Retrieve all lines below that have the string "matchIdx".

** Input material follows **

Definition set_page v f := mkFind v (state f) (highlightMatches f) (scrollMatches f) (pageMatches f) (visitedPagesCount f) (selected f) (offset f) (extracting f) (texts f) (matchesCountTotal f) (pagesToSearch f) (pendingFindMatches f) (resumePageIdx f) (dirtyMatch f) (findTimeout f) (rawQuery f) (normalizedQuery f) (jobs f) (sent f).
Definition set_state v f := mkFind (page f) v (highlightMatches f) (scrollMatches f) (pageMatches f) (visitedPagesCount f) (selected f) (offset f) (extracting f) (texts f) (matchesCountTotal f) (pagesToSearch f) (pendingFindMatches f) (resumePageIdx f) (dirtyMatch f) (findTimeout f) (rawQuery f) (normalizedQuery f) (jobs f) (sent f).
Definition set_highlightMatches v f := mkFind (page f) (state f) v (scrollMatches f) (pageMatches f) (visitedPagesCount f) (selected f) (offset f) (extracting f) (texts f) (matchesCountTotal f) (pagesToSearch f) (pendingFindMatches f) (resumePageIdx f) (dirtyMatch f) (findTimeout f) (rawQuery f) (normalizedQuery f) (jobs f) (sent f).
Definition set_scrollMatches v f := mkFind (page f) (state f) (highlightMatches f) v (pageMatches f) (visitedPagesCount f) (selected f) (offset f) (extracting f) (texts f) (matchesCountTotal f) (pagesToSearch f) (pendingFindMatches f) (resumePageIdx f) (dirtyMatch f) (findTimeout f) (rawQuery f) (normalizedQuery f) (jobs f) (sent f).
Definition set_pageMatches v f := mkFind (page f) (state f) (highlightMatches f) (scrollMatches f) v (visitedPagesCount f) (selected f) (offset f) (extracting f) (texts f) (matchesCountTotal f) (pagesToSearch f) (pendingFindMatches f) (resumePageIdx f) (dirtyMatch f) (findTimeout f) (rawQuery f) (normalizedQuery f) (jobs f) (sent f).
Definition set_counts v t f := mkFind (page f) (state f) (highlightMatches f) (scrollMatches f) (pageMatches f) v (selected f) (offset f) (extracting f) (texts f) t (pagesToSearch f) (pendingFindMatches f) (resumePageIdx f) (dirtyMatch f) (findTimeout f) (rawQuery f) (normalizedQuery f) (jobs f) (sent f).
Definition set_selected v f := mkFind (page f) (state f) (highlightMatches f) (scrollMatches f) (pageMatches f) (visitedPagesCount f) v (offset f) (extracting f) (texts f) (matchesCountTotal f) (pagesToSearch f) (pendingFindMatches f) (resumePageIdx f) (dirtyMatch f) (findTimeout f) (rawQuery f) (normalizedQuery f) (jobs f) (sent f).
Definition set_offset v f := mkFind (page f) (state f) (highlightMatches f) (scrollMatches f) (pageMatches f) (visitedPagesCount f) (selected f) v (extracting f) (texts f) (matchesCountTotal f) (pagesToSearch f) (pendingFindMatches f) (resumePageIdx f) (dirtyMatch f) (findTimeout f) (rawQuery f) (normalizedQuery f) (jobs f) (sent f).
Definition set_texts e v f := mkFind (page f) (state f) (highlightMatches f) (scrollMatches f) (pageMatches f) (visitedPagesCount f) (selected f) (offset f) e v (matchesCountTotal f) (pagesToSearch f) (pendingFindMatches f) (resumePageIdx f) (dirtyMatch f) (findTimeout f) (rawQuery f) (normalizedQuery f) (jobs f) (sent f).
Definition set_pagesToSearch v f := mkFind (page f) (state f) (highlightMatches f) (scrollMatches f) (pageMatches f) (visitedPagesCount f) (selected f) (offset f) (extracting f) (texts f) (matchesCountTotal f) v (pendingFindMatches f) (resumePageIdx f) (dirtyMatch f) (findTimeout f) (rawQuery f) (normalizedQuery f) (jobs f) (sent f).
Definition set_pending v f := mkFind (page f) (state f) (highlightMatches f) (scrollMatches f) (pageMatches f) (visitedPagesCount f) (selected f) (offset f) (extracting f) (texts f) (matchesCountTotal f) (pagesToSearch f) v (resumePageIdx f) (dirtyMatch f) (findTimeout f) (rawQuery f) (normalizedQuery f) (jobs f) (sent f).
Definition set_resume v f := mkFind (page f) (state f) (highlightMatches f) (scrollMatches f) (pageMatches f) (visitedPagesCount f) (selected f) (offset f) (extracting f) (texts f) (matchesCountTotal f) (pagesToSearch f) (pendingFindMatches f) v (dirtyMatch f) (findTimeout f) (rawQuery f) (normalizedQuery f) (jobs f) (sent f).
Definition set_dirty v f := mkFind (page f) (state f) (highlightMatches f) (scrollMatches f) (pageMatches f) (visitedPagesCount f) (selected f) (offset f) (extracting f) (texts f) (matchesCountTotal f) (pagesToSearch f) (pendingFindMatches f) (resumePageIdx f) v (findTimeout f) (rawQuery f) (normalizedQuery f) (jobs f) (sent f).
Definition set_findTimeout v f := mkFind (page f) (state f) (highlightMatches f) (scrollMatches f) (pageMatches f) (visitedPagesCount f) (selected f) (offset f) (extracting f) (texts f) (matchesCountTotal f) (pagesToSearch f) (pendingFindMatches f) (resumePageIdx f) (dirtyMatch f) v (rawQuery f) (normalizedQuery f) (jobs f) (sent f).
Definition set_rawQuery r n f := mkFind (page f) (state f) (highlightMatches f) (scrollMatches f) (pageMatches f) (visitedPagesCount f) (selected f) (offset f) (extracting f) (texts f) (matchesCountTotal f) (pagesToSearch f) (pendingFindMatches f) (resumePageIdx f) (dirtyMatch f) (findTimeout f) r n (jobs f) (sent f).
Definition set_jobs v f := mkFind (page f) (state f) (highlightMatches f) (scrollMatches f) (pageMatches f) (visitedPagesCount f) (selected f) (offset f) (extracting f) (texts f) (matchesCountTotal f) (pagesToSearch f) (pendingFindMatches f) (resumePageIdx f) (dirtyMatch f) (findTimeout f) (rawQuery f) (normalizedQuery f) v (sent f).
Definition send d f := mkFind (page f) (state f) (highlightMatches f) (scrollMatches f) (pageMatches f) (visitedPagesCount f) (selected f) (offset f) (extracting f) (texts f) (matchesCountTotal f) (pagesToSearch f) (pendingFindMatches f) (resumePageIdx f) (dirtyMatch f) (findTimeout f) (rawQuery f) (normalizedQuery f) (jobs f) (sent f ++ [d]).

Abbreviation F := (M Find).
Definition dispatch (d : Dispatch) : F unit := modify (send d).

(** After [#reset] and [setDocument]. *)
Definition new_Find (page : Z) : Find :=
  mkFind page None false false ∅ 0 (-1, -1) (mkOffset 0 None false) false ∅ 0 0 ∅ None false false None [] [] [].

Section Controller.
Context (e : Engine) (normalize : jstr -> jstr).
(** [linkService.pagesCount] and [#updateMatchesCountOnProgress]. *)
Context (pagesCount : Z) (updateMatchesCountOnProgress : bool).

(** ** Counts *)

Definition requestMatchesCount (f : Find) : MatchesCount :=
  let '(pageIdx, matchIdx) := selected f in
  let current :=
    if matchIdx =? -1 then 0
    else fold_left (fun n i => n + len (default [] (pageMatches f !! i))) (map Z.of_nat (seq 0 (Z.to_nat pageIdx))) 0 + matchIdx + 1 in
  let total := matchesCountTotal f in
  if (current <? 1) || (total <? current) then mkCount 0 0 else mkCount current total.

** End of Input material **

### Response to the task
  let '(pageIdx, matchIdx) := selected f in
    if matchIdx =? -1 then 0
    else fold_left (fun n i => n + len (default [] (pageMatches f !! i))) (map Z.of_nat (seq 0 (Z.to_nat pageIdx))) 0 + matchIdx + 1 in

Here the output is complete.